* **TASK REQUIREMENTS**: Return only the lines of the listing below that run from the line with "Definition morphed (aScatterPos" through the line with "let pos := mix3 aScatterPos aTreePos t in", both ends included, exactly as written.

* **INFORMATION**:
Section TypedArrays.
Context {F : Float32}.

(** [a[i] = v] where [a] is a [Float32Array]. *)
Definition store (a : list number) (i : nat) (v : number) : list number :=
  JS.set a i (Math_fround v).

(** The three writes [a[i * 3] = x; a[i * 3 + 1] = y; a[i * 3 + 2] = z]. *)
Definition set3 (a : list number) (i : nat) (p : vec3) : list number :=
  store (store (store a (i * 3) (vx p)) (i * 3 + 1) (vy p))
        (i * 3 + 2) (vz p).

End TypedArrays.

End Control.

Module GLSL.

(** The built-in functions of the GPU that are taken as they come. *)
Class GPU : Type := {
  sin : number -> number;
  cos : number -> number;
  pow : number -> number -> number;
  length2 : number -> number -> number
}.

(** [mod(x, y)] is [x - y * floor(x / y)]. *)
Definition mod_ (x y : number) : number := x - y * Math_floor (x / y).

(** [step(edge, x)] is 0.0 when [x < edge], 1.0 otherwise. *)
Definition step (edge x : number) : number :=
  if x <? edge then lit 0.0 else lit 1.0.

(** A vector times a scalar, and the sum of two vectors. *)
Definition scale3 (v : vec3) (k : number) : vec3 :=
  (vx v * k, vy v * k, vz v * k).

Definition add3 (v w : vec3) : vec3 :=
  (vx v + vx w, vy v + vy w, vz v + vz w).

End GLSL.

(* ====================================================================== *)
(** * src/components/Foliage.tsx *)
(* ====================================================================== *)

Module Foliage.

Import Types.

(** ** The vertex shader *)

(** GLSL [mix(x, y, a)] is [x * (1 - a) + y * a]. *)
Definition mix (x y a : number) : number :=
  x * (lit 1 - a) + y * a.

(** [float easeInOutCubic(float x)]; [pow(_, 3.0)] is the cube. *)
Definition easeInOutCubic (x : number) : number :=
  if x <? lit 0.5
  then lit 4 * x * x * x
  else lit 1 - Math_pow (lit (-2) * x + lit 2) 3 / lit 2.

(** [vec3 pos = mix(aScatterPos, aTreePos, t)] with
    [t = easeInOutCubic(uProgress)]. *)
Definition morphed (aScatterPos aTreePos : vec3) (uProgress : number) : vec3 :=
  let t := easeInOutCubic uProgress in
  (mix (vx aScatterPos) (vx aTreePos) t,
   mix (vy aScatterPos) (vy aTreePos) t,
   mix (vz aScatterPos) (vz aTreePos) t).

(** ** The component *)

(** The uniforms of the shader material the frame callback writes. *)
Record Uniforms : Type := {
  uTime : number;
  uProgress : number
}.

(** [FoliageMaterial.uniforms]. *)
Definition FoliageMaterial : Uniforms :=
  {| uTime := lit 0; uProgress := lit 0 |}.

(** The mutable cells of a mounted [Foliage]: the two refs. *)
Record State : Type := {
  materialRef : option Uniforms;
  progressRef : number
}.

(** [useRef(0)] for the progress, and the material of the
    [<shaderMaterial ref={materialRef} args={[FoliageMaterial]}>]. *)
Definition mount : State :=
  {| materialRef := Some FoliageMaterial; progressRef := lit 0 |}.

(** The callback given to [useFrame], for the prop [state] and the frame's
    [delta]. *)
Definition useFrame (state : TreeMorphState) (delta : number) (st : State)
  : State :=
  match materialRef st with
  | None => st
  | Some u =>
      let uTime' := uTime u + delta in
      let target :=
        match state with TREE_SHAPE => lit 1.0 | SCATTERED => lit 0.0 end in
      let speed := lit 1.5 in
      let progress' :=
        progressRef st + (target - progressRef st) * speed * delta in
      {| materialRef := Some {| uTime := uTime'; uProgress := progress' |};
         progressRef := progress' |}
  end.

(** ** The rest of the vertex shader *)

Section Shader.
Context `{GLSL.GPU}.

(** GLSL [mix] on vectors, with a scalar weight. *)
Definition mix3 (x y : vec3) (a : number) : vec3 :=
  (mix (vx x) (vx y) a, mix (vy x) (vy y) a, mix (vz x) (vz y) a).

(** What [main] of the vertex shader computes before the projection: the
    position [pos] and the varyings [vAlpha] and [vGoldMix]. *)
Record Vertex : Type := {
  pos : vec3;
  vAlpha : number;
  vGoldMix : number
}.

Definition vertex_main (uTime uProgress : number)
    (aScatterPos aTreePos normal : vec3) (aRandom : number) : Vertex :=
  let t := easeInOutCubic uProgress in
  let pos := mix3 aScatterPos aTreePos t in
  let breathe :=
    GLSL.sin (uTime * lit 2.0 + aRandom * lit 10.0) * lit 0.1 in
  let floatOffset :=
    GLSL.scale3
      (GLSL.scale3
         (GLSL.sin (uTime * lit 0.5 + aRandom * lit 5.0),
          GLSL.cos (uTime * lit 0.3 + aRandom * lit 3.0),
          GLSL.sin (uTime * lit 0.7 + aRandom * lit 2.0))
         (lit 1.0 - t))
      (lit 0.5) in
  let pos := GLSL.add3 pos (GLSL.scale3 normal breathe) in
  let pos := GLSL.add3 pos floatOffset in
  {| pos := pos;
     vAlpha :=
       lit 0.8 + lit 0.2 * GLSL.sin (uTime + aRandom * lit 10.0);
     vGoldMix := aRandom |}.

(** ** The fragment shader *)

(** [main] of the fragment shader at the point coordinate
    [(coord_x, coord_y)]: [None] when the fragment is discarded, the
    color and the opacity of [gl_FragColor] otherwise. *)
Definition fragment_main (uColor uColorHigh : vec3)
    (vAlpha vGoldMix : number) (gl_PointCoord : number * number)
  : option (vec3 * number) :=
  let coord :=
    (fst gl_PointCoord - lit 0.5, snd gl_PointCoord - lit 0.5) in
  let dist := GLSL.length2 (fst coord) (snd coord) in
  if lit 0.5 <? dist then None
  else
    let strength := lit 1.0 - dist * lit 2.0 in
    let strength := GLSL.pow strength (lit 1.5) in
    let baseColor := uColor in
    let goldColor := GLSL.scale3 uColorHigh (lit 2.5) in
    let finalColor :=
      mix3 baseColor goldColor (GLSL.step (lit 0.95) vGoldMix) in
    let finalColor :=
      GLSL.add3 finalColor
        (GLSL.scale3 (lit 0.05, lit 0.1, lit 0.05) strength) in
    Some (finalColor, strength * vAlpha).

End Shader.

(** ** The positions, calculated once *)

Section Data.
Context {E : Engine} {F : Control.Float32}.

Definition COUNT : nat := 14 * 1000.

(** The three arrays of the [useMemo]. *)
Record Buffers : Type := {
  scatterPositions : list number;
  treePositions : list number;
  randoms : list number
}.

(** The body of [for (let i = 0; i < COUNT; i++)]. *)
Definition fill (i : nat) (b : Buffers) : Rand Buffers :=
  s <- MathUtils.getRandomSpherePoint MathUtils.SCATTER_RADIUS ;;
  let sPos := Control.set3 (scatterPositions b) i s in
  t <- MathUtils.getTreePoint MathUtils.TREE_HEIGHT
         MathUtils.TREE_RADIUS_BASE MathUtils.yOffset_default ;;
  let tPos := Control.set3 (treePositions b) i t in
  r <- Math_random ;;
  ret {| scatterPositions := sPos;
         treePositions := tPos;
         randoms := Control.store (randoms b) i r |}.

(** The [useMemo] for a number [count] of points; the component has
    [count = COUNT]. *)
Definition buffers (count : nat) : Rand Buffers :=
  Control.for_lt count fill
    {| scatterPositions := Control.new_Float32Array (count * 3);
       treePositions := Control.new_Float32Array (count * 3);
       randoms := Control.new_Float32Array count |}.

End Data.

End Foliage.

(* ====================================================================== *)
(** * components/Ornaments.tsx (src/unnamed/part_002) *)
(* ====================================================================== *)

Module Ornaments.

Import Types MathUtils.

* **SOLUTION TO THIS EXERCISE**:
Definition morphed (aScatterPos aTreePos : vec3) (uProgress : number) : vec3 :=
  let t := easeInOutCubic uProgress in
  (mix (vx aScatterPos) (vx aTreePos) t,
   mix (vy aScatterPos) (vy aTreePos) t,
   mix (vz aScatterPos) (vz aTreePos) t).

(** ** The component *)

(** The uniforms of the shader material the frame callback writes. *)
Record Uniforms : Type := {
  uTime : number;
  uProgress : number
}.

(** [FoliageMaterial.uniforms]. *)
Definition FoliageMaterial : Uniforms :=
  {| uTime := lit 0; uProgress := lit 0 |}.

(** The mutable cells of a mounted [Foliage]: the two refs. *)
Record State : Type := {
  materialRef : option Uniforms;
  progressRef : number
}.

(** [useRef(0)] for the progress, and the material of the
    [<shaderMaterial ref={materialRef} args={[FoliageMaterial]}>]. *)
Definition mount : State :=
  {| materialRef := Some FoliageMaterial; progressRef := lit 0 |}.

(** The callback given to [useFrame], for the prop [state] and the frame's
    [delta]. *)
Definition useFrame (state : TreeMorphState) (delta : number) (st : State)
  : State :=
  match materialRef st with
  | None => st
  | Some u =>
      let uTime' := uTime u + delta in
      let target :=
        match state with TREE_SHAPE => lit 1.0 | SCATTERED => lit 0.0 end in
      let speed := lit 1.5 in
      let progress' :=
        progressRef st + (target - progressRef st) * speed * delta in
      {| materialRef := Some {| uTime := uTime'; uProgress := progress' |};
         progressRef := progress' |}
  end.

(** ** The rest of the vertex shader *)

Section Shader.
Context `{GLSL.GPU}.

(** GLSL [mix] on vectors, with a scalar weight. *)
Definition mix3 (x y : vec3) (a : number) : vec3 :=
  (mix (vx x) (vx y) a, mix (vy x) (vy y) a, mix (vz x) (vz y) a).

(** What [main] of the vertex shader computes before the projection: the
    position [pos] and the varyings [vAlpha] and [vGoldMix]. *)
Record Vertex : Type := {
  pos : vec3;
  vAlpha : number;
  vGoldMix : number
}.

Definition vertex_main (uTime uProgress : number)
    (aScatterPos aTreePos normal : vec3) (aRandom : number) : Vertex :=
  let t := easeInOutCubic uProgress in
  let pos := mix3 aScatterPos aTreePos t in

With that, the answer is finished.